Beauty can't be "explained" at all, it can only be appreciated. If it could be explained and quantified it could be reproduced endlessly and there wouldn't be so much ugliness in the world. Venus ain't got no arms but she's a beauty, and celebrated for it; the Nashville Parthenon is an exact replica of the original, but it lacks the magic ingredient of the original, and it isn't celebrated.

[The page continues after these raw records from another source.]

(* ===== verification/Ranking.v ===== *)
(** * Ordering the addresses of one RRset

    [order_addresses] of [src/ranking/mod.rs]. *)

From S2P Require Import Prelude.
From S2P Require Import Floats.
From S2P Require Import Net.
From S2P Require Import Config.
From S2P Require Import Util.
From S2P Require Import Quality.

Inductive OrderDecision : Set :=
| OdDisabled | OdNoEvidence | OdBelowHysteresis | OdExploration | OdReordered | OdUnchanged.

#[global] Instance OrderDecision_eq_dec : EqDecision OrderDecision.
Proof. solve_decision. Defined.

Record Ordering : Type := mk_Ordering {
  ord_addresses : list IpAddr;
  ord_decision : OrderDecision;
  ord_confidence : Confidence
}.

(** One scored address: its index, the address, its cost and the confidence. *)
Record Scored : Type := mk_Scored {
  sc_idx : nat;
  sc_addr : IpAddr;
  sc_cost : f64;
  sc_conf : Confidence
}.

(** [a.2.total_cmp(&b.2).then(a.0.cmp(&b.0))], as a weak order. *)
Definition scored_leb (a b : Scored) : bool :=
  (f64_key (sc_cost a) <? f64_key (sc_cost b))
  || ((f64_key (sc_cost a) =? f64_key (sc_cost b)) && (sc_idx a <=? sc_idx b)%nat).

Section ranking.
Context {FL : FloatLib}.
Implicit Types stats : gmap IpAddr QualityStats.

Definition score_one stats (cfg : RankingConfig) (now : Instant) (idx : nat) (addr : IpAddr)
    : Scored :=
  match stats !! addr with
  | Some s =>
      if has_applicable_evidence s
      then mk_Scored idx addr (expected_cost s cfg now) (confidence s cfg now)
      else mk_Scored idx addr (neutral_cost_ms cfg) Unknown
  | None => mk_Scored idx addr (neutral_cost_ms cfg) Unknown
  end.

Definition score_all stats cfg now (original : list IpAddr) : list Scored :=
  imap (λ idx addr, score_one stats cfg now idx addr) original.

Definition any_evidence stats (original : list IpAddr) : bool :=
  existsb (λ addr, match stats !! addr with
                   | Some s => has_applicable_evidence s
                   | None => false
                   end) original.

Definition explores (cfg : RankingConfig) (seed : Z) : bool :=
  f64_ltb f64_zero (exploration_rate cfg)
  && f64_ltb (unit_from_seed seed) (exploration_rate cfg).

(** The gate on displacing the address the upstream put first. *)
Definition may_not_lead stats (cfg : RankingConfig) (incumbent : f64) (challenger : Scored)
    : bool :=
  let advantage := f64_div (f64_sub incumbent (sc_cost challenger))
                           (f64_max incumbent f64_one) in
  let successes := match stats !! sc_addr challenger with
                   | Some s => q_successes s
                   | None => 0
                   end in
  f64_ltb advantage (hysteresis cfg) || (successes <? min_successes_to_lead cfg).

Definition order_addresses (original : list IpAddr) stats (cfg : RankingConfig)
    (now : Instant) (explore_seed : Z) : Ordering :=
  if negb (ranking_enabled cfg) || (length original <? 2)%nat then
    mk_Ordering original OdDisabled Unknown
  else
    let scored := score_all stats cfg now original in
    if negb (any_evidence stats original) then mk_Ordering original OdNoEvidence Unknown
    else if explores cfg explore_seed then mk_Ordering original OdExploration Unknown
    else
      match scored, stable_sort scored_leb scored with
      | incumbent :: _, (challenger :: _) as sorted =>
          if negb (sc_idx challenger =? 0)%nat
             && may_not_lead stats cfg (sc_cost incumbent) challenger
          then mk_Ordering original OdBelowHysteresis (sc_conf challenger)
          else
            let addresses := map sc_addr sorted in
            let decision := if bool_decide (addresses = original)
                            then OdUnchanged else OdReordered in
            mk_Ordering addresses decision (sc_conf challenger)
      | _, _ => mk_Ordering original OdDisabled Unknown
      end.

(** ** Lemmas *)

Lemma scored_leb_spec a b :
  scored_leb a b = true <->
  f64_key (sc_cost a) < f64_key (sc_cost b) ∨
  (f64_key (sc_cost a) = f64_key (sc_cost b) ∧ (sc_idx a <= sc_idx b)%nat).
Proof.
  unfold scored_leb. rewrite orb_true_iff, andb_true_iff, Z.ltb_lt, Z.eqb_eq, Nat.leb_le. done.
Qed.

Lemma scored_leb_total a b : scored_leb a b = true ∨ scored_leb b a = true.
Proof. rewrite !scored_leb_spec. lia. Qed.

Lemma scored_leb_trans a b c :
  scored_leb a b = true -> scored_leb b c = true -> scored_leb a c = true.
Proof. rewrite !scored_leb_spec. lia. Qed.

Lemma score_one_addr stats cfg now idx a : sc_addr (score_one stats cfg now idx a) = a.
Proof. unfold score_one. repeat case_match; done. Qed.

Lemma score_one_idx stats cfg now idx a : sc_idx (score_one stats cfg now idx a) = idx.
Proof. unfold score_one. repeat case_match; done. Qed.

Lemma score_all_addr stats cfg now original :
  map sc_addr (score_all stats cfg now original) = original.
Proof.
  unfold score_all. rewrite fmap_imap.
  transitivity (imap (λ _ a, a) original).
  - apply imap_ext. intros i x _. apply score_one_addr.
  - induction original as [|x l IH]; [done|]. simpl. f_equal. exact IH.
Qed.

Lemma score_all_idx stats cfg now original x :
  x ∈ score_all stats cfg now original -> original !! sc_idx x = Some (sc_addr x).
Proof.
  intros (i & y & -> & Hy)%elem_of_lookup_imap.
  by rewrite score_one_idx, score_one_addr.
Qed.

(** Everything the function can return. *)
Lemma order_addresses_cases original stats cfg now seed :
  let o := order_addresses original stats cfg now seed in
  (ord_addresses o = original ∧
   ord_decision o ∈ [OdDisabled; OdNoEvidence; OdExploration; OdBelowHysteresis]) ∨
  (∃ inc rest ch tl,
     score_all stats cfg now original = inc :: rest ∧
     stable_sort scored_leb (score_all stats cfg now original) = ch :: tl ∧
     ord_addresses o = map sc_addr (ch :: tl) ∧
     ord_decision o = (if bool_decide (map sc_addr (ch :: tl) = original)
                       then OdUnchanged else OdReordered) ∧
     (sc_idx ch = 0%nat ∨ may_not_lead stats cfg (sc_cost inc) ch = false) ∧
     any_evidence stats original = true ∧ explores cfg seed = false).
Proof.
  cbv zeta. unfold order_addresses.
  destruct (negb _ || _) eqn:E1; [left; split; [done|set_solver]|].
  destruct (any_evidence stats original) eqn:E2; cbn [negb]; [|left; split; [done|set_solver]].
  destruct (explores cfg seed) eqn:E3; [left; split; [done|set_solver]|].
  generalize (score_all stats cfg now original). intros scored.
  destruct scored as [|inc rest]; [left; split; [done|set_solver]|].
  destruct (stable_sort scored_leb (inc :: rest)) as [|ch tl] eqn:Et;
    [left; split; [done|set_solver]|].
  destruct (negb _ && _) eqn:E4; [left; split; [done|set_solver]|].
  right. exists inc, rest, ch, tl. split_and!; try done.
  apply andb_false_iff in E4 as [E4|E4]; [left|by right].
  by apply negb_false_iff, Nat.eqb_eq in E4.
Qed.

Lemma order_addresses_perm original stats cfg now seed :
  ord_addresses (order_addresses original stats cfg now seed) ≡ₚ original.
Proof.
  destruct (order_addresses_cases original stats cfg now seed)
    as [[-> _]|(inc & rest & ch & tl & _ & Hs & -> & _)]; [done|].
  rewrite <- Hs, stable_sort_perm. by rewrite score_all_addr.
Qed.

(** ** Properties *)

(** The result is always a permutation of the upstream RRset: no address is
    added and none is lost, whatever the evidence. *)
Theorem order_is_permutation original stats cfg now seed :
  ord_addresses (order_addresses original stats cfg now seed) ≡ₚ original.
Proof. apply order_addresses_perm. Qed.

(** The order is left exactly as the upstream sent it unless the evidence
    decided; and when it did, the addresses come in order of expected cost with
    ties broken by the upstream order, so two addresses of equal cost are never
    swapped. *)
Theorem order_follows_cost original stats cfg now seed :
  let o := order_addresses original stats cfg now seed in
  (ord_decision o ≠ OdReordered -> ord_addresses o = original) ∧
  (ord_decision o = OdReordered ->
   ∃ sorted, ord_addresses o = map sc_addr sorted ∧
     sorted ≡ₚ score_all stats cfg now original ∧
     StronglySorted (λ a b,
       f64_key (sc_cost a) < f64_key (sc_cost b) ∨
       (f64_key (sc_cost a) = f64_key (sc_cost b) ∧ (sc_idx a <= sc_idx b)%nat)) sorted).
Proof.
  simpl. destruct (order_addresses_cases original stats cfg now seed)
    as [[Ho Hd]|(inc & rest & ch & tl & _ & Hs & Ha & Hd & _)].
  - split; [done|]. intros E. rewrite E in Hd. by rewrite !elem_of_cons, elem_of_nil in Hd; naive_solver.
  - split.
    + intros Hne. rewrite Ha. rewrite Hd in Hne. by case_bool_decide.
    + intros _. exists (ch :: tl). split_and!; [done|rewrite <- Hs; apply stable_sort_perm|].
      rewrite <- Hs.
      pose proof (stable_sort_sorted scored_leb scored_leb_total scored_leb_trans
        (score_all stats cfg now original)) as Hsort.
      eapply StronglySorted_impl; [|exact Hsort].
      intros a b Hab. by apply scored_leb_spec.
Qed.

(** An address is moved to the front only on real evidence: it has the
    configured number of successes and its relative advantage over the address
    the upstream put first is not below the hysteresis, and it is a cheapest
    address of the set. *)
Theorem new_leader_is_earned original stats cfg now seed a rest b tl
    (Horig : original = a :: rest)
    (Ho : ord_addresses (order_addresses original stats cfg now seed) = b :: tl)
    (Hab : a ≠ b) :
  ∃ ch, sc_addr ch = b ∧ ch ∈ score_all stats cfg now original ∧
    (∀ x, x ∈ score_all stats cfg now original -> f64_key (sc_cost ch) <= f64_key (sc_cost x)) ∧
    f64_ltb (f64_div (f64_sub (sc_cost (score_one stats cfg now 0 a)) (sc_cost ch))
                     (f64_max (sc_cost (score_one stats cfg now 0 a)) f64_one))
            (hysteresis cfg) = false ∧
    min_successes_to_lead cfg <= default 0 (q_successes <$> stats !! b).
Proof.
  destruct (order_addresses_cases original stats cfg now seed)
    as [[Heq _]|(inc & rest' & ch & tl' & Hinc & Hs & Ha & _ & Hlead & _)]; [congruence|].
  assert (sc_addr ch = b) as Hb by (rewrite Ha in Ho; simplify_eq/=; congruence).
  assert (ch ∈ score_all stats cfg now original) as Hin.
  { apply (stable_sort_elem_of scored_leb). rewrite Hs. by left. }
  exists ch. split_and!; [done..| | |].
  - intros x Hx. pose proof (stable_sort_head scored_leb scored_leb_total scored_leb_trans
      ch _ tl' Hs x Hx) as Hle%scored_leb_spec. lia.
  - destruct Hlead as [H0|Hl].
    { apply score_all_idx in Hin. rewrite H0, Horig in Hin. by simplify_eq/=. }
    unfold may_not_lead in Hl. apply orb_false_iff in Hl as [Hl _].
    rewrite Horig in Hinc. injection Hinc as <- _. done.
  - destruct Hlead as [H0|Hl].
    { apply score_all_idx in Hin. rewrite H0, Horig in Hin. by simplify_eq/=. }
    unfold may_not_lead in Hl. apply orb_false_iff in Hl as [_ Hl%Z.ltb_ge].
    rewrite Hb in Hl. by destruct (stats !! b).
Qed.

End ranking.

(** ** Witnesses *)

Section witnesses.
#[local] Instance float_unit : FloatLib := { powf _ _ := f64_one; powi _ _ := f64_one }.

Definition no_exploration : RankingConfig := {|
  ranking_enabled := true; neutral_cost_ms := f64_of_Z 120; failure_penalty_ms := f64_of_Z 400;
  tail_weight := f64_lit 35 100; jitter_weight := f64_lit 25 100;
  uncertainty_penalty_ms := f64_of_Z 60; stale_sample_penalty_ms := f64_of_Z 40;
  sample_max_age := from_secs 1800; evidence_half_life := from_secs 3600;
  hysteresis := f64_lit 12 100; min_successes_to_lead := 3;
  exploration_rate := f64_zero; consecutive_failure_base := f64_lit 18 10 |}.

Definition seen (latency_ms : Z) : QualityStats :=
  record_all (quality_new 1) no_exploration
    (repeat (ObsSuccess, Some (from_millis latency_ms), 1000) 5).

Definition two_addresses : list IpAddr := [V4 (ipv4 1 1 1 1); V4 (ipv4 2 2 2 2)].
Definition slow_and_fast : gmap IpAddr QualityStats :=
  {[ V4 (ipv4 1 1 1 1) := seen 200; V4 (ipv4 2 2 2 2) := seen 5 ]}.

Lemma new_leader_is_earned_witness :
  ord_addresses (order_addresses two_addresses slow_and_fast no_exploration 1000 7)
    = [V4 (ipv4 2 2 2 2); V4 (ipv4 1 1 1 1)] ∧
  3 <= default 0 (q_successes <$> slow_and_fast !! V4 (ipv4 2 2 2 2)).
Proof.
  assert (ord_addresses (order_addresses two_addresses slow_and_fast no_exploration 1000 7)
    = [V4 (ipv4 2 2 2 2); V4 (ipv4 1 1 1 1)]) as Ho by (vm_compute; reflexivity).
  split; [exact Ho|].
  destruct (new_leader_is_earned two_addresses slow_and_fast no_exploration 1000 7
    (V4 (ipv4 1 1 1 1)) [V4 (ipv4 2 2 2 2)] (V4 (ipv4 2 2 2 2)) [V4 (ipv4 1 1 1 1)]
    eq_refl Ho ltac:(vm_compute; congruence)) as (_ & _ & _ & _ & _ & H).
  exact H.
Defined.

End witnesses.
Lemma policy_shape_reordered msg ctx mid groups o0 b2 b3 out o :
  permuted_within msg mid groups ->
  (∀ i, i ∈ positions groups ->
     ∃ r, answers msg !! i = Some r ∧ record_type r = cx_qtype ctx) ->
  (∀ g, g ∈ groups -> addresses_of mid g.2 = ordered_addresses ctx (addresses_of msg g.2)) ->
  (∀ t, target_type (cx_qtype ctx) = Some t -> groups = rrset_groups msg t) ->
  oc_modified o0 = false -> oc_added o0 = 0%nat ->
  finish_ttl mid ctx o0 false b2 b3 = (out, o) -> policy_shape msg ctx out o.
Proof.
  intros Hp Hpos Haddr Hgr Hm Ha E.
  pose proof (finish_ttl_spec mid ctx o0 false b2 b3) as H.
  rewrite E in H. destruct H as (H1 & H2 & H3 & _ & H5).
  exists mid, groups, 0%nat, [], b2, b3. rewrite H2, H3, Hm, Ha. by split_and!.
Qed.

What is art? Why, it is what artists do of course!
 
I'd just be willing to wait and see what happens when/if the "new" Regent Park gets overcome by, er, "Regent Park-ism", i.e. that good high style going ghetto, etc. *Then* it's time to judge whether another myopic Dickinson/Markson/Moriyama-style boner's been committed...
 
Beauty can't be "explained" at all, it can only be appreciated. If it could be explained and quantified it could be reproduced endlessly and there wouldn't be so much ugliness in the world. Venus ain't got no arms but she's a beauty, and celebrated for it; the Nashville Parthenon is an exact replica of the original, but it lacks the magic ingredient of the original, and it isn't celebrated.

What is art? Why, it is what artists do of course!

Beauty cannot be explained perfectly, since there is always random variation, but that doesn't mean it can't be explained at all. Furthermore, explaining something and reproducing it are two different things. We can explain economic growth, for instance, but that doesn't mean we can always produce growing economies.

Since you bring up the Venus De Milo, its beauty is not some mysterious thing that just happened. We can actually narrow down possible explanations:

If the Venus De Milo is beautiful because of something inherent in its form, then a perfect physical replica should also be equally as beautiful since it has the same form. However, since people would not be as moved by a fake Venus De Milo as the real thing, we can reject this explanation.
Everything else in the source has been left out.